TRY IT >> Output each line of the data word for word, from the first through the line that holds "its end, the", and leave off whatever follows.

[Recorded data]
* * * * * * *

(* ===== verification/AdminGrow.v ===== *)
(** * What the console does to its own tables

    [admin_grows]: no user is removed or renamed, the audit log only grows at
    its end, the setup, once initialised, stays so, and every row meets the
    constraints of its table.  Every statement of the console on its tables
    respects it and changes no other table. *)

From S2P Require Import Prelude GoBase Domain Codes Store Queries Reads Ledger Repo AdminRepo Via.
From stdpp Require Import base gmap list strings list_numbers.
From Stdlib Require Import ZArith Lia.

Local Open Scope string_scope.
Local Open Scope Z_scope.

Definition user_terms (u : AdminUserRow) := (au_id u, au_name u, au_created u).

(** What a row of the setup state keeps. *)
Definition setup_stays (s s' : SetupStateRow) : Prop :=
  (ss_initialized s = true -> ss_initialized s' = true) /\
  (forall t, ss_initialized_at s = Some t -> ss_initialized_at s' = Some t) /\ ss_created s' = ss_created s.

#[export] Instance setup_stays_preorder : PreOrder setup_stays.
Proof.
  split; [by repeat split|]. intros x y z (A1 & B1 & C1) (A2 & B2 & C2). split; [auto|]. split; [auto|congruence].
Qed.

(** *** Column constraints *)

Definition okUser (k : string) (u : AdminUserRow) : Prop := au_name u = k /\ isUsername k = true /\ au_status u = "ACTIVE".
Definition okAudit (r : AuditRow) : Prop :=
  varchar 64 (al_request r) = true /\ varchar 64 (al_operator r) = true /\ varchar 64 (al_action r) = true /\
  varchar 32 (al_target_type r) = true /\ varchar 128 (al_target r) = true /\ varchar 16 (al_merchant r) = true /\
  varchar 32 (al_code r) = true.
Definition okSetup (s : SetupStateRow) : Prop := varchar 64 (ss_username s) = true /\ varchar 16 (ss_merchant s) = true.

Record admin_typed (a : AdminTables) : Prop := mkAdminTyped {
  at_users : map_Forall okUser (admin_users a);
  at_audit : Forall okAudit (audit_log a);
  at_setup : forall s, setup_state a = Some s -> okSetup s
}.

Record admin_grows (a a' : AdminTables) : Prop := mkAdminGrows {
  ag_users : evolves (same_by user_terms) (admin_users a) (admin_users a');
  ag_audit : audit_log a `prefix_of` audit_log a';
  ag_numbered : numbered al_id (audit_log a) -> numbered al_id (audit_log a');
  ag_setup : forall s, setup_state a = Some s -> exists s', setup_state a' = Some s' /\ setup_stays s s';
  ag_typed : admin_typed a -> admin_typed a'
}.

#[export] Instance admin_grows_preorder : PreOrder admin_grows.
Proof.
  split.
  - intros a. split; try done. intros s Hs. by exists s.
  - intros x y z [U1 L1 N1 S1 T1] [U2 L2 N2 S2 T2]. split; [by etrans|by etrans|auto| |auto].
    intros s (s1 & Hs1 & K1)%S1. apply S2 in Hs1 as (s2 & Hs2 & K2). exists s2. split; [done|]. by etrans.
Qed.

(** The change of a statement that writes only the console's tables. *)
Definition console_only (d d' : DB) : Prop := exists a, d' = set_admin a d /\ admin_grows (admin d) a.

Lemma set_admin_same d : set_admin (admin d) d = d.
Proof. by destruct d. Qed.

#[export] Instance console_only_preorder : PreOrder console_only.
Proof.
  split.
  - intros d. exists (admin d). by rewrite set_admin_same.
  - intros d1 d2 d3 (a & -> & Ha) (b & -> & Hb). exists b. split; [done|]. simpl in Hb. by etrans.
Qed.

Abbreviation consoleQ := (viaQ console_only).

Lemma users_grow d k u :
  (forall u0, admin_users (admin d) !! k = Some u0 -> same_by user_terms u0 u) -> (admin_typed (admin d) -> okUser k u) ->
  console_only d (on_admin (fun a => set_admin_users (<[k := u]> (admin_users a)) a) d).
Proof.
  intros Hu Hok. eexists. split; [done|]. split; simpl; try done.
  - by apply evolves_insert; [apply _|].
  - intros s Hs. by exists s.
  - intros Ht. destruct Ht eqn:E. split; simpl; [|done..]. apply map_Forall_insert_2; auto.
Qed.

Lemma audit_grows d r :
  al_id r = Z.of_nat (length (audit_log (admin d))) + 1 -> okAudit r ->
  console_only d (on_admin (fun a => set_audit_log (audit_log a ++ [r])%list a) d).
Proof.
  intros Hr Hok. eexists. split; [done|]. split; simpl; try done.
  - by apply prefix_app_r.
  - by apply numbered_snoc.
  - intros s Hs. by exists s.
  - intros []. split; simpl; [done| |done]. apply Forall_app. split; [done|]. by apply Forall_singleton.
Qed.

Lemma setup_grows d s :
  (forall s0, setup_state (admin d) = Some s0 -> setup_stays s0 s) -> (admin_typed (admin d) -> okSetup s) ->
  console_only d (on_admin (set_setup_state (Some s)) d).
Proof.
  intros Hs Hok. eexists. split; [done|]. split; simpl; try done.
  - intros s0 H0. exists s. auto.
  - intros Ht. destruct Ht eqn:E. split; simpl; [done..|]. intros s0 [= <-]. by apply Hok.
Qed.

Section Statements.
Context {PT : PgText}.

Lemma console_upsertUser n h : consoleQ (upsertAdminUser n h).
Proof.
  intros t d d' [] [_ [Hu [= <-]]%guardQ_ok]%guardQ_ok. apply users_grow.
  - by intros u0 ->.
  - intros Ht. unfold okUser. case_match eqn:E; [|done]. by destruct (at_users _ Ht _ _ E) as (-> & _).
Qed.
Lemma console_insertUser n h : consoleQ (insertAdminUser n h).
Proof.
  intros t d d' [] [_ [Hu Hq]%guardQ_ok]%guardQ_ok. destruct (admin_users (admin d) !! n) eqn:E; [done|].
  injection Hq as <-. apply (users_grow d n (newUser h n t (admin d))); [|done]. intros u0. congruence.
Qed.
Lemma console_insertSetup : consoleQ insertSetupRow.
Proof.
  intros t d d' []. unfold insertSetupRow. destruct (setup_state (admin d)) eqn:E; intros [= <-]; [done|].
  apply setup_grows; [congruence|done].
Qed.
Lemma console_updateSetup f u m :
  (forall now r, setup_stays r (f now r) /\ ss_username (f now r) = ss_username r /\ ss_merchant (f now r) = ss_merchant r) ->
  consoleQ (updateSetupRow f u m).
Proof.
  intros Hf t d d' []. unfold updateSetupRow. destruct (setup_state (admin d)) as [r|] eqn:E; [|by intros [= <-]].
  intros [Hw [= <-]]%guardQ_ok. bools. apply setup_grows.
  - intros s0 Hs0. injection (eq_trans (eq_sym E) Hs0) as <-. etrans; [|apply Hf]. by repeat split.
  - intros Ht. unfold okSetup. rewrite !(proj1 (proj2 (Hf _ _))), !(proj2 (proj2 (Hf _ _))). simpl.
    destruct (at_setup _ Ht _ E). unfold unless_empty. by repeat case_match.
Qed.
Lemma console_saveProgress u m : consoleQ (saveProgress u m).
Proof. apply console_updateSetup. by intros now r. Qed.
Lemma console_markInitialized u m : consoleQ (markInitialized u m).
Proof. apply console_updateSetup. intros now r. repeat split; try done. simpl. by intros t ->. Qed.
Lemma console_insertAudit e p : consoleQ (insertAudit e p).
Proof.
  intros t d d' []. unfold insertAudit. intros [Hw Hq]%guardQ_ok. bools.
  destruct (nullIfEmpty p) as [x|]; [destruct (jsonb x); [|done]|]; injection Hq as <-; by apply audit_grows.
Qed.
End Statements.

* * * * * * *

ANSWER TO THIS PROBLEM >>
(* ===== verification/AdminGrow.v ===== *)
(** * What the console does to its own tables

    [admin_grows]: no user is removed or renamed, the audit log only grows at
    its end, the setup, once initialised, stays so, and every row meets the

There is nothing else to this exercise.